The goal of capital adequacy management is: (a) ensuring the solvency of the Group in the normal and stressed conditions (economic capital adequacy) and (b) meeting the requirements specified in external regulations (regulatory capital adequacy).
Capital allocation purpose is to create value for shareholders by maximizing the return on risk in business activity, taking into account established risk appetite.
Own Funds requirements
Group is obliged by law to meet minimum own funds requirements, set in art. 92 of Regulation of European Parliament and Council no 575/2013 on prudential requirements for credit institutions and investment firms (CRR) and Polish Banking Act. At the same time, maintaining regulatory capital adequacy on a higher level than required minimum is one of a goal of capital management. Calculating own funds requirements, local solutions and interpretations are used (issued by Polish Financial Supervisory Authority – PFSA). During 2016 the Group complied with requirements specified in external regulations.
Group calculates its own funds requirements using standard methodologies, and is implementing at the same time a project of an implementation of internal ratings based method (IRB) for calculation of own funds requirements for credit risk and obtaining of approval decisions from Regulatory Authorities on that matter.
In the end of 2012, Banco de Portugal (consolidating Regulator) with cooperation of Polish Financial Supervision Authority (PFSA) granted an approval to the use of IRB approach as to following loan portfolios: (i) Retail exposures to individual persons secured by residential real estate collateral (RRE), (ii) Qualifying revolving retail exposures (QRRE). According to the mentioned approval, minimum own funds requirements calculated using the IRB approach should be temporarily maintained at no less than 80% (“Regulatory floor”) of the respective capital requirements calculated using the Standardized approach.
During 2014, the Bank submitted to Regulatory Authorities an IRB approval pack regarding the remaining loan portfolios under the IRB roll-out plan – “other retail” and “corporate” portfolios. The Bank also submitted to Regulatory Authorities an IRB roll-out for the remaining portfolios – “other retail” and “corporate” portfolios.
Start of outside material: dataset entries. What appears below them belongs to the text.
(** A command is called with its words, timed, and its result returned. *)
Definition run_words (ws : list (list Z)) : M E unit :=
  if (MAXMENUARGS <? length ws)%nat then _ ← menu_kprintf TooManyWords; fail E2BIG
  else
    match ws with
    | [] => mret ()
    | w :: _ =>
        match command w with
        | None => _ ← menu_kprintf (CommandNotFound w); fail EINVAL
        | Some None => panic
        | Some (Some func) =>
            before ← menu_gettime;
            result ← attempt (func ws);
            after ← menu_gettime;
            let '(secs, nsecs) := getinterval before.1 before.2 after.1 after.2 in
            _ ← menu_kprintf (OperationTook secs nsecs);
            result_of result
        end
    end.

(** A command that fails is reported, and stops the system when it came with
    the kernel's arguments. *)
Definition run_command (isargs : bool) (cmd : list Z) : M E unit :=
  _ ← (if isargs then menu_kprintf (Kernel cmd) else mret ());
  result ← attempt (run_words (words [32; 9] cmd));
  match result with
  | inl _ => mret ()
  | inr e => _ ← menu_kprintf (CommandFailed e); if isargs then panic else mret ()
  end.

Definition run_line (isargs : bool) (line : list Z) : M E unit := forM (words [59] line) (run_command isargs).
End spec.

(** ** Splitting a command *)

Lemma cstr_at buf h w : cstr (drop h buf) w → word_at buf h = Some w.
Proof.
  intros Hw. unfold word_at. rewrite (strlen_cstr _ _ Hw). destruct Hw as [_ [rest ->]].
  simpl. unfold zlen. by rewrite Nat2Z.id, take_app_length.
Qed.

(** A string that lies before [h] is kept when the memory before [h] is. *)
Lemma cstr_before b b' p w h :
  cstr (drop p b) w → (p + length w < h)%nat → take h b' = take h b → cstr (drop p b') w.
Proof.
  intros [Hw [rest Hb]] Hlt Htk.
  assert (drop p (take h b) = w ++ 0 :: take (h - p - length w - 1) rest) as Hd.
  { rewrite skipn_firstn_comm, Hb, take_app_ge by lia.
    destruct (h - p - length w)%nat as [|n] eqn:Hn; [lia|]. cbn [take]. do 3 f_equal. lia. }
  rewrite <- Htk, skipn_firstn_comm in Hd. split; [done|].
  rewrite <- (take_drop (h - p) (drop p b')), Hd, <- app_assoc. by eexists.
Qed.

(** The words found so far, all before the context. *)
Definition found (b : list Z) (ctx : option nat) (args : list nat) (ws : list (list Z)) : Prop :=
  Forall2 (λ p w, cstr (drop p b) w ∧ match ctx with Some c => p + length w < c | None => True end)%nat args ws.

Definition ends (ctx : option nat) (s : list Z) (stop : nat) : Prop :=
  match ctx with Some c => (c + length s = stop)%nat | None => True end.

Lemma found_step h0 s b h w s' b' ctx' args ws :
  found b (Some h0) args ws → tok_moved h0 s b h w s' b' ctx' → cstr (drop h b') w → take h b' = take h b →
  found b' ctx' (args ++ [h]) (ws ++ [w]).
Proof.
  intros Hf (Hh & Hlen & Hdrop & Hdec & Hctx) Hw Htk. apply Forall2_app; [|apply Forall2_cons; split; [|done]].
  - eapply Forall2_impl; [exact Hf|]. intros p v [Hv Hlt]. split; [eapply cstr_before; [done| |done]; lia|].
    destruct ctx'; lia || done.
  - split; [done|]. destruct ctx'; lia || done.
Qed.

Lemma blanks_cstr : cstr [32; 9; 0] [32; 9].
Proof. split; [repeat constructor; discriminate|by exists []]. Qed.
Lemma semicolon_cstr : cstr [59; 0] [59].
Proof. split; [repeat constructor; discriminate|by exists []]. Qed.

(** The loop collects the words that are left, when there is room for them,
    and writes nothing behind the command. *)
Lemma split_args_spec fuel start b ctx s args ws stop Q :
  (length s < fuel)%nat → Forall is_u8 s →
  tok_rest (b, if (start : bool) then Some O else ctx) s →
  found b (if start then Some O else ctx) args ws → ends (if start then Some O else ctx) s stop →
  (length args ≤ MAXMENUARGS)%nat →
  (∀ b' ctx' args', length b' = length b → drop stop b' = drop stop b →
     found b' None args' (ws ++ words [32; 9] s) →
     (length args' ≤ MAXMENUARGS)%nat → Q (Ret (Some args')) (b', ctx')) →
  (∀ b' ctx', length b' = length b → drop stop b' = drop stop b →
     (MAXMENUARGS < length (ws ++ words [32; 9]%Z s))%nat → Q (Ret None) (b', ctx')) →
  wp (split_args fuel start args) Q (b, ctx).
Proof.
  revert start b ctx s args ws. induction fuel as [|fuel IH]; intros start b ctx s args ws Hfuel Hus Hrest Hf Hend Hmax HS HN; [lia|].
  cbn [split_args]. wp_step. eapply strtok_r_spec; [apply blanks_cstr|repeat constructor; discriminate|done|done| |].
  { intros Hw. wp_step. apply HS; [done..| |done]. rewrite Hw, app_nil_r.
    eapply Forall2_impl; [exact Hf|]. naive_solver. }
  intros h0 h w s' b' ctx' Hw Hcw Htk Hrest' Hus' Hctx Hm. rewrite Hctx in *. cbn [ends] in Hend.
  pose proof Hm as (Hh & Hlen & Hdrop & Hdec & Hc). rewrite Hend in Hdrop.
  pose proof (found_step _ _ _ _ _ _ _ _ _ _ Hf Hm Hcw Htk) as Hf'.
  destruct (Nat.leb_spec MAXMENUARGS (length args)) as [Hle|Hgt].
  { wp_step. apply HN; [done..|]. apply Forall2_length in Hf. rewrite Hw, length_app, length_cons. lia. }
  eapply (IH false b' ctx' s' (args ++ [h]) (ws ++ [w])); [lia|done|done|done| | |..].
  - destruct ctx'; [|done]. cbn [ends]. lia.
  - rewrite length_app. simpl. lia.
  - intros b2 ctx2 args2 Hl2 Hd2. rewrite <- app_assoc. cbn [app]. rewrite <- Hw. apply HS; congruence.
  - intros b2 ctx2 Hl2 Hd2. rewrite <- app_assoc. cbn [app]. rewrite <- Hw. apply HN; congruence.
Qed.

Lemma words_from_all (P : Z → Prop) seps s word :
  Forall P s → Forall P word → Forall (Forall P) (words_from seps s word).
Proof.
  intros Hs. revert word. induction Hs as [|c s Hc _ IH]; intros word Hw; simpl.
  { destruct word; [by apply Forall_nil|]. apply Forall_cons. by split. }
  destruct (is_sep seps c).
  - destruct word; [by apply IH|]. constructor; [done|by apply IH].
  - apply IH, Forall_app. by repeat constructor.
Qed.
In the end of 2014, the Bank received another decision by Regulatory Authorities regarding the IRB process. According to its content, for the RRE and QRRE loan portfolios, the minimum own funds requirements calculated using the IRB approach had to be temporarily maintained at no less than 70% (“Regulatory floor”) of the respective capital requirements calculated using the Standardized approach until the Bank fulfils further defined conditions.
Group defines internal capital according to Polish Banking Act, as the estimated amount needed to cover all identified, material risks found in Group’s activity and changes in economic environment, taking into account the anticipated level of risk in the future.
Internal capital is used in capital management in following processes: economic capital adequacy management and capital allocation.
Maintaining economic capital adequacy means a coverage (provision) of internal capital (that is an aggregated risk measure) by available financial resources (own funds). An obligation to banks to have in place that sort of risk coverage stems from Banking Act. It was mirrored in the Group’s capital targets/limits: economic capital buffer and economic capital buffer in stressed conditions.
In 2016, both above capital targets were met with a surplus. A surplus of own funds over internal capital supports a further increase of banking activity, in particular in areas with a higher risk-adjusted return.
At the same time internal capital is utilised in capital allocation process, to assign an internal capital to products/business lines, calculating risk-adjusted performance measures, setting risk limits and internal capital reallocation.